Este último detalle no es una demostración de humildad, sino que parece mejor una estratagema para dejar abiertas las puertas a los otros grupos que pelean por esa candidatura. Se sabe que en la UCR hay tres precandidatos a gobernador y dos de ellos, Ramón Mestre y Mario Negri, protagonizan la pelea de fondo, mientras que Dante Rossi amenaza con permanecer en el ring hasta el final.
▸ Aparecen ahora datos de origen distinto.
Lemma flushed_app (d1 d2 : list byte) (m : nat) :
  List.length d1 = (192 * m)%nat ->
  flushed (d1 ++ d2)%list = (flushed d1 ++ flushed d2)%list.
Proof.
  intros Hlen.
  assert (Hp1 : Z.to_nat (numPixels d1) = (64 * m)%nat).
  { rewrite numPixels_nat, Hlen.
    replace (192 * m)%nat with ((64 * m) * 3)%nat by lia.
    now rewrite Nat.div_mul by lia. }
  assert (Hp : Z.to_nat (numPixels (d1 ++ d2)%list)
               = (64 * m + Z.to_nat (numPixels d2))%nat).
  { rewrite !numPixels_nat, length_app, Hlen.
    replace (192 * m + List.length d2)%nat
      with (List.length d2 + (64 * m) * 3)%nat by lia.
    rewrite Nat.div_add by lia. lia. }
  unfold flushed. rewrite Hp, Hp1.
  assert (Hmask : mask (d1 ++ d2)%list 0 (64 * m + Z.to_nat (numPixels d2))
                  = (mask d1 0 (64 * m) ++ mask d2 0 (Z.to_nat (numPixels d2)))%list).
  { unfold mask. rewrite seq_app, map_app. f_equal.
    - apply map_ext_in. intros i Hi. apply in_seq in Hi.
      unfold red_bit. rewrite nth_error_app1 by lia. reflexivity.
    - replace (0 + 64 * m)%nat with (64 * m + 0)%nat by lia.
      apply mask_app_shift. lia. }
  rewrite Hmask. apply pack_app; [lia | | reflexivity].
  unfold mask. rewrite length_map, length_seq.
  rewrite Nat2Z.inj_mul. change (Z.of_nat 64) with 64.
  rewrite Z.add_0_l, Z.mul_comm. apply Z.mod_mul. lia.
Qed.

(** X7: an input whose first part is a whole number of 64-pixel groups
    (192 bytes each) is packed part by part: the words of the output are the
    words for the first part followed by the words for the rest. *)
Theorem words_of_whole_groups_then_rest (d1 d2 : list byte) (m : nat) :
  List.length d1 = (192 * m)%nat ->
  words_of (tohex (d1 ++ d2)%list) = (words_of (tohex d1) ++ words_of (tohex d2))%list.
Proof.
  intros Hlen.
  rewrite !words_of_tohex, (flushed_app d1 d2 m Hlen).
  apply map_app.
Qed.

Lemma words_of_whole_groups_then_rest_witness :
  words_of (tohex (repeat xff 192 ++ [x00; x00; x00; xff])%list)
  = (words_of (tohex (repeat xff 192)) ++ words_of (tohex [x00; x00; x00; xff]))%list.
Proof.
  apply (words_of_whole_groups_then_rest (repeat xff 192) [x00; x00; x00; xff] 1).
  reflexivity.
Defined.

End Further.
Lemma advance_fields (t : N) (w : world) :
  let w' := advance v t w in
  sent w' = sent w /\ response w' = response w /\ nextReq w' = nextReq w
  /\ ((loading w' = loading w /\ error w' = error w)
      \/ (loading w' = false
          /\ (error w' = Some msg_timeout \/ error w' = Some (msg_network v)))).
Proof.
  unfold advance. cbn zeta.
  destruct (aborts_fields (filter (due t) (pending w))
              (set_pending (filter (fun f => negb (due t f)) (pending w)) w))
    as (A & B & C & D & H).
  cbn zeta in *. cbn [sent response nextReq loading error set_now].
  rewrite A, B, D. repeat split.
  destruct H as [[_ ->] | (_ & H1 & H2)]; [left; split; reflexivity|].
  right. split; assumption.
Qed.

(** What one handler can do to the hook. *)
Lemma handle_fields (e : event) (w : world) :
  let w' := handle v e w in
  (sent w' = sent w
   \/ exists q fm, e = Ask q fm /\ sent w' = sent w ++ [body_of q fm])
  /\ (response w' = response w
      \/ (exists a, response w' = Some a /\ success a = true)
      \/ (v = ColumbiaInline /\ response w' = None))
  /\ ((loading w' = loading w /\ error w' = error w)
      \/ (loading w' = true /\ error w' = None)
      \/ (loading w' = false
          /\ (error w' = error w \/ error w' = None
              \/ exists m, error w' = Some m /\ m <> []))).
Proof.
  destruct messages_not_empty as (M1 & M2 & M3).
  destruct w as [l rs er rip pd st nr nw].
  destruct e; cbn [handle];
    unfold askQuestion, startFetch, finally, catch, onData, find, remove, body_of.
  - destruct v; gate_cases; repeat split; eauto 8.
  - destruct v; gate_cases; repeat split; eauto 8.
  - destruct v; gate_cases; repeat split; eauto 8.
  - destruct v; gate_cases; repeat split; eauto 8;
      try (right; right; split; [reflexivity|]; right; right;
           eexists; split; [reflexivity|];
           first [assumption | now destruct s]).
  - destruct v; gate_cases; repeat split; eauto 8.
Qed.

Lemma step_fields (te : N * event) (w : world) :
  let w' := step v te w in
  (sent w' = sent w
   \/ exists q fm, snd te = Ask q fm /\ sent w' = sent w ++ [body_of q fm])
  /\ (response w' = response w
      \/ (exists a, response w' = Some a /\ success a = true)
      \/ (v = ColumbiaInline /\ response w' = None))
  /\ ((loading w' = loading w /\ error w' = error w)
      \/ (loading w' = true /\ error w' = None)
      \/ (loading w' = false
          /\ (error w' = error w \/ error w' = None
              \/ exists m, error w' = Some m /\ m <> []))).
Proof.
  destruct messages_not_empty as (M1 & M2 & M3).
  unfold step. cbn zeta.
  destruct (advance_fields (fst te) w) as (A & B & _ & C).
  destruct (handle_fields (snd te) (advance v (fst te) w)) as (A' & B' & C').
  cbn zeta in *.
  generalize dependent (handle v (snd te) (advance v (fst te) w)).
  generalize dependent (advance v (fst te) w).
  intros w1 A B C w2 A' B' C'.
  rewrite A in A'. rewrite B in B'.
  split; [exact A'|]. split; [exact B'|].
  destruct C as [[C1 C2] | (C1 & C2)];
    destruct C' as [[D1 D2] | [(D1 & D2) | (D1 & D2)]].
  - left. split; congruence.
  - right; left. now split.
  - right; right. split; [exact D1|]. rewrite C2 in D2. exact D2.
  - right; right. split; [congruence|]. right; right.
    rewrite D2. destruct C2 as [-> | ->]; eauto.
  - right; left. now split.
  - right; right. split; [exact D1|].
    destruct D2 as [D2 | [D2 | D2]]; [|now auto|now auto].
    right; right. rewrite D2. destruct C2 as [-> | ->]; eauto.
Qed.
(** C7, as the code has it.  A [set] that returns [true] has first
    removed every row that had expired, for all keys, so that
    afterwards no row other than the one just written is expired; a
    [del] that finds one of its keys stored, and a [getDel] that finds a
    live row, leave no expired row at all.  A [set] that reports a
    conflict and a [del] that finds none of its keys leave the table,
    expired rows included, as it was. *)
Theorem cleanup_on_write now (st : Store) :
  (∀ Date_now fault key data opts,
     let res := KV.set JSON_stringify Date_now fault now key data opts st in
     (res.1 = Return true →
        res.2 = <[key := new_row now (KV.set_jsonData JSON_stringify data)
                           (KV.set_expiresAt Date_now opts)]> (Spec.unexpired now st)
        ∧ Spec.no_expired now (delete key res.2))
     ∧ (res.1 ≠ Return true → res.2 = st))
  ∧ (∀ ks, ((∃ k, k ∈ ks ∧ is_Some (st !! k)) →
              Spec.no_expired now (KV.del now ks st))
           ∧ ((∀ k, k ∈ ks → st !! k = None) → KV.del now ks st = st))
  ∧ (∀ key, Spec.has_live now key st →
       Spec.no_expired now (KV.getDel JSON_parse now key st).2)
  ∧ (∀ k r, Spec.unexpired now st !! k = Some r
            ↔ st !! k = Some r ∧ ¬ Spec.is_expired now r).
Proof.
  split_and!.
  - intros Date_now fault key data opts res. split.
    + intros Ht. pose proof (set_true_row _ _ _ _ _ _ _ _ Ht) as Hrow.
      fold res in Hrow. split; [done|]. rewrite Hrow, delete_insert_eq.
      apply no_expired_delete, no_expired_unexpired.
    + apply set_otherwise_unchanged.
  - intros ks. split; [apply del_removes_expired|apply del_nothing_stored].
  - intros key (r & Hl & Hlive). rewrite (getDel_live _ _ _ _ _ Hl Hlive). simpl.
    apply no_expired_delete, no_expired_unexpired.
  - intros k r. rewrite lookup_unexpired_Some, <- expired_is_expired.
    destruct (expired now r); intuition congruence.
Qed.

End Cleanup.

(** A [set] with a ttl of 0 succeeds on the empty table and the row it
    stores is expired from the start. *)
Lemma set_can_store_expired_row :
  (KV.set Booleans.stringify 100000 None 100 "k" (Some true) (Samples.ttl_opts 0) ∅).1
  = Return true
  ∧ ∃ r, (KV.set Booleans.stringify 100000 None 100 "k" (Some true)
            (Samples.ttl_opts 0) ∅).2 !! "k" = Some r
         ∧ Spec.is_expired 100 r.
Proof.
  split; [reflexivity|].
  exists (Row.mkResult (Some "true") (Int 0) (Some 100) 100 100).
  split; [reflexivity|]. exists 100. split; [reflexivity|simpl; lia].
Qed.

(** At time 60 a [set] of a new key removes the expired row [b]; a
    [del] of the stored key [a] does so too; a [set] of [a], which is
    live, reports the conflict and leaves [b] in place. *)
Lemma cleanup_on_write_witness :
  (KV.set Booleans.stringify 60000 None 60 "k" (Some true) KV.no_opts Samples.abc).2
    !! "b" = None
  ∧ Spec.no_expired 60 (KV.del 60 ["a"] Samples.abc)
  ∧ (KV.set Booleans.stringify 60000 None 60 "a" (Some true) KV.no_opts Samples.abc).2
    = Samples.abc.
Proof.
  pose proof (cleanup_on_write Booleans.stringify Booleans.parse 60 Samples.abc)
    as (Hset & Hdel & _).
  split_and!.
  - destruct (Hset 60000 None "k" (Some true) KV.no_opts) as [[-> _] _];
      reflexivity.
  - apply Hdel. exists "a". split; [left|]. by eexists.
  - apply Hset. discriminate.
Defined.

(** ** Timestamps *)

Lemma timestamps_ok_later t now (st : Store) :
  t ≤ now → Spec.timestamps_ok t st → Spec.timestamps_ok now st.
Proof. intros Hle Hok k r Hl. specialize (Hok k r Hl). lia. Qed.

Lemma timestamps_ok_subset now (st st' : Store) :
  (∀ k r, st' !! k = Some r → st !! k = Some r) →
  Spec.timestamps_ok now st → Spec.timestamps_ok now st'.
Proof. intros Hsub Hok k r Hl. by apply (Hok k), Hsub. Qed.

Lemma timestamps_ok_insert now k r (st : Store) :
  Row.created_at r ≤ Row.updated_at r ≤ now →
  Spec.timestamps_ok now st → Spec.timestamps_ok now (<[k := r]> st).
Proof.
  intros Hr Hok k' r' Hl. apply lookup_insert_Some in Hl as [[_ <-]|[_ Hl]]; [done|].
  by apply (Hok k').
Qed.

Lemma unexpired_subset now (st : Store) k r :
  Spec.unexpired now st !! k = Some r → st !! k = Some r.
Proof. rewrite lookup_unexpired_Some. tauto. Qed.

Section Timestamps.

Context {Json : Type}.
Variable JSON_stringify : Json → string.
Variable JSON_parse : string → outcome (option Json).

Lemma getDel_subset now key (st : Store) k r :
  (KV.getDel JSON_parse now key st).2 !! k = Some r → st !! k = Some r.
Proof.
  unfold KV.getDel, deleteSelect.
  destruct (delete_where now (λ k0 r0, bool_decide (k0 = key) && live now r0) st)
    as [rs st'] eqn:E. simpl. intros Hl.
  apply (delete_where_subset now
           (λ k0 r0, bool_decide (k0 = key) && live now r0)).
  by rewrite E.
Qed.

(** The table after [increment] or [decrement]. *)
Lemma addToCounter_store now key delta (st : Store) :
  (KV.addToCounter JSON_parse now key delta st).2 = st
  ∨ ∃ r, st !! key = Some r
         ∧ (KV.addToCounter JSON_parse now key delta st).2
           = <[key := Row.set_updated_at now
                        (Row.set_counter (sql_add (Row.counter r) delta) r)]> st.
Proof.
  destruct (has_live_dec now key st) as [(r & Hl & Hlive)|Hn].
  - right. exists r. split; [done|].
    by rewrite (KV_addToCounter_live _ _ _ _ _ _ Hl Hlive).
  - left. by rewrite KV_addToCounter_not_live.
Qed.

(** The table after [set]. *)
Lemma set_store Date_now fault now key data opts (st : Store) :
  (KV.set JSON_stringify Date_now fault now key data opts st).2 = st
  ∨ (KV.set JSON_stringify Date_now fault now key data opts st).2
    = <[key := new_row now (KV.set_jsonData JSON_stringify data)
                 (KV.set_expiresAt Date_now opts)]> (Spec.unexpired now st).
Proof.
  destruct (decide ((KV.set JSON_stringify Date_now fault now key data opts st).1
                    = Return true)) as [Ht|Hnt].
  - right. by apply set_true_row.
  - left. by apply set_otherwise_unchanged.
Qed.

Lemma step_timestamps_ok t now c (st : Store) :
  t ≤ now → Spec.timestamps_ok t st →
  Spec.timestamps_ok now (Trace.step JSON_stringify JSON_parse now c st).
Proof.
  intros Hle Hok. apply (timestamps_ok_later t now) in Hok; [|done].
  destruct c as [k|k|k d o dn f|ks|k|k]; simpl.
  - done.
  - eapply timestamps_ok_subset; [|done]. apply getDel_subset.
  - destruct (set_store dn f now k d o st) as [-> | ->]; [done|].
    apply timestamps_ok_insert; [simpl; lia|].
    eapply timestamps_ok_subset; [|done]. apply unexpired_subset.
  - eapply timestamps_ok_subset; [|done]. apply del_subset.
  - unfold KV.increment.
    destruct (addToCounter_store now k 1 st) as [-> | (r & Hl & ->)]; [done|].
    apply timestamps_ok_insert; [|done]. specialize (Hok k r Hl). simpl. lia.
  - unfold KV.decrement.
    destruct (addToCounter_store now k (-1) st) as [-> | (r & Hl & ->)]; [done|].
    apply timestamps_ok_insert; [|done]. specialize (Hok k r Hl). simpl. lia.
Qed.

Lemma run_timestamps_ok calls : ∀ t0 (st : Store),
  Spec.monotone t0 calls → Spec.timestamps_ok t0 st →
  ∃ t1, Spec.timestamps_ok t1 (Trace.run JSON_stringify JSON_parse calls st).
Proof.
  induction calls as [|[t c] calls IH]; intros t0 st Hmono Hok.
  - by exists t0.
  - destruct Hmono as [Hle Hmono]. apply (IH t); [done|].
    by apply (step_timestamps_ok t0).
Qed.

(** A call other than a [set] of [k] leaves [created_at] of the row of
    [k] alone. *)
Lemma step_created_at now c (st : Store) k r r' :
  st !! k = Some r →
  Trace.step JSON_stringify JSON_parse now c st !! k = Some r' →
  Trace.is_set k c = false →
  Row.created_at r' = Row.created_at r.
Proof.
  intros Hl Hl' Hset.
  assert (st !! k = Some r' → Row.created_at r' = Row.created_at r) as Hsame
    by (intros; congruence).
  assert (∀ k0 d, (KV.addToCounter JSON_parse now k0 d st).2 !! k = Some r' →
                  Row.created_at r' = Row.created_at r) as Hadd.
  { intros k0 d Hl0.
    destruct (addToCounter_store now k0 d st) as [E | (r0 & Hr0 & E)];
      rewrite E in Hl0; [by apply Hsame|].
    apply lookup_insert_Some in Hl0 as [[-> <-]|[_ Hl0]]; [|by apply Hsame].
    simpl. congruence. }
  destruct c as [k0|k0|k0 d o dn f|ks|k0|k0]; simpl in *.
  - by apply Hsame.
  - by apply Hsame, (getDel_subset now k0).
  - apply bool_decide_eq_false in Hset.
    destruct (set_store dn f now k0 d o st) as [E | E]; rewrite E in Hl';
      [by apply Hsame|].
    rewrite lookup_insert_ne in Hl' by done.
    by apply Hsame, (unexpired_subset now).
  - by apply Hsame, (del_subset now ks).
  - by apply (Hadd k0 1).
  - by apply (Hadd k0 (-1)).
Qed.

(** C8, as the code has it.  With a clock that does not run backwards,
    every row of a table reached by calls from the empty one (or from
    one whose rows have this property already) was created no later
    than it was last updated.  [created_at] of the
    row of [k] is left alone by every call other than a [set] of [k];
    a [set] that returns [true], with the replace option too, writes a
    new row whose [created_at] and [updated_at] are the time of the
    call.  [increment] and [decrement] of a live row set its
    [updated_at] to the time of the call, and [get] writes nothing. *)
Theorem timestamps_kept :
  (∀ t0 calls (st : Store) k r, Spec.monotone t0 calls →
     st = ∅ ∨ Spec.timestamps_ok t0 st →
     Trace.run JSON_stringify JSON_parse calls st !! k = Some r →
     Row.created_at r ≤ Row.updated_at r)
  ∧ (∀ now c (st : Store) k r r', st !! k = Some r →
       Trace.step JSON_stringify JSON_parse now c st !! k = Some r' →
       Trace.is_set k c = false →
       Row.created_at r' = Row.created_at r)
  ∧ (∀ Date_now fault now k data opts (st : Store),
       (KV.set JSON_stringify Date_now fault now k data opts st).1 = Return true →
       ∃ r', (KV.set JSON_stringify Date_now fault now k data opts st).2 !! k = Some r'
             ∧ Row.created_at r' = now ∧ Row.updated_at r' = now)
  ∧ (∀ now k (st : Store) r, st !! k = Some r → Spec.is_live now r →
       ∃ r1 r2, (KV.increment JSON_parse now k st).2 !! k = Some r1
                ∧ (KV.decrement JSON_parse now k st).2 !! k = Some r2
                ∧ Row.updated_at r1 = now ∧ Row.updated_at r2 = now)
  ∧ (∀ now k (st : Store),
       Trace.step JSON_stringify JSON_parse now (Trace.call_get k) st = st).
Proof.
  split_and!.
  - intros t0 calls st k r Hmono Hst Hl.
    destruct (run_timestamps_ok calls t0 st Hmono) as (t1 & Hok).
    + by destruct Hst as [-> | Hst].
    + specialize (Hok k r Hl). lia.
  - apply step_created_at.
  - intros Date_now fault now k data opts st Ht.
    rewrite (set_true_row _ _ _ _ _ _ _ _ Ht).
    eexists. split; [apply lookup_insert_eq|done].
  - intros now k st r Hl Hlive. unfold KV.increment, KV.decrement.
    rewrite !(KV_addToCounter_live _ _ _ _ _ _ Hl Hlive). simpl.
    eexists _, _. rewrite !lookup_insert_eq. done.
  - done.
Qed.

End Timestamps.

(** The test "replaces existing value" at two different times: the row
    written at time 100 is replaced at time 200 and its [created_at] is
    then 200. *)
Lemma set_replace_resets_created_at :
  Row.created_at
    <$> (KV.set Booleans.stringify 100000 None 100 "k" (Some true) KV.no_opts ∅).2
        !! "k" = Some 100
  ∧ Row.created_at
      <$> (KV.set Booleans.stringify 200000 None 200 "k" (Some false)
             Samples.replace_opts
             (KV.set Booleans.stringify 100000 None 100 "k" (Some true)
                KV.no_opts ∅).2).2 !! "k" = Some 200.
Proof. split; reflexivity. Qed.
Macristas orgánicos y radicales de Marea Radical afirman reunir muchos requisitos para envalentonarse. Por ejemplo: poder territorial a través de muchos intendentes y jefes comunales que, sostienen, van incorporando; votos, según sugieren las encuestas propias y ajenas que muestran con fervor; una dirigencia joven que cumple con el mandato macrista de la renovación política; capacidad de gestión, enumeran; y hasta sacan pecho manifestando que las cabezas de este grupo tiene una llegada real a la Casa Rosada, donde se corta el bacalao en Cambiemos.
Este grupo se opuso a las internas que el mestrismo quería llevar adelante el 9 de diciembre, y su capacidad de presión y negociación realmente comenzará a verse a partir de ahora, cuando el tironeo interno dentro de Cambiemos, no solo de la Unión Cívica Radical, se haga intenso hasta fin de año.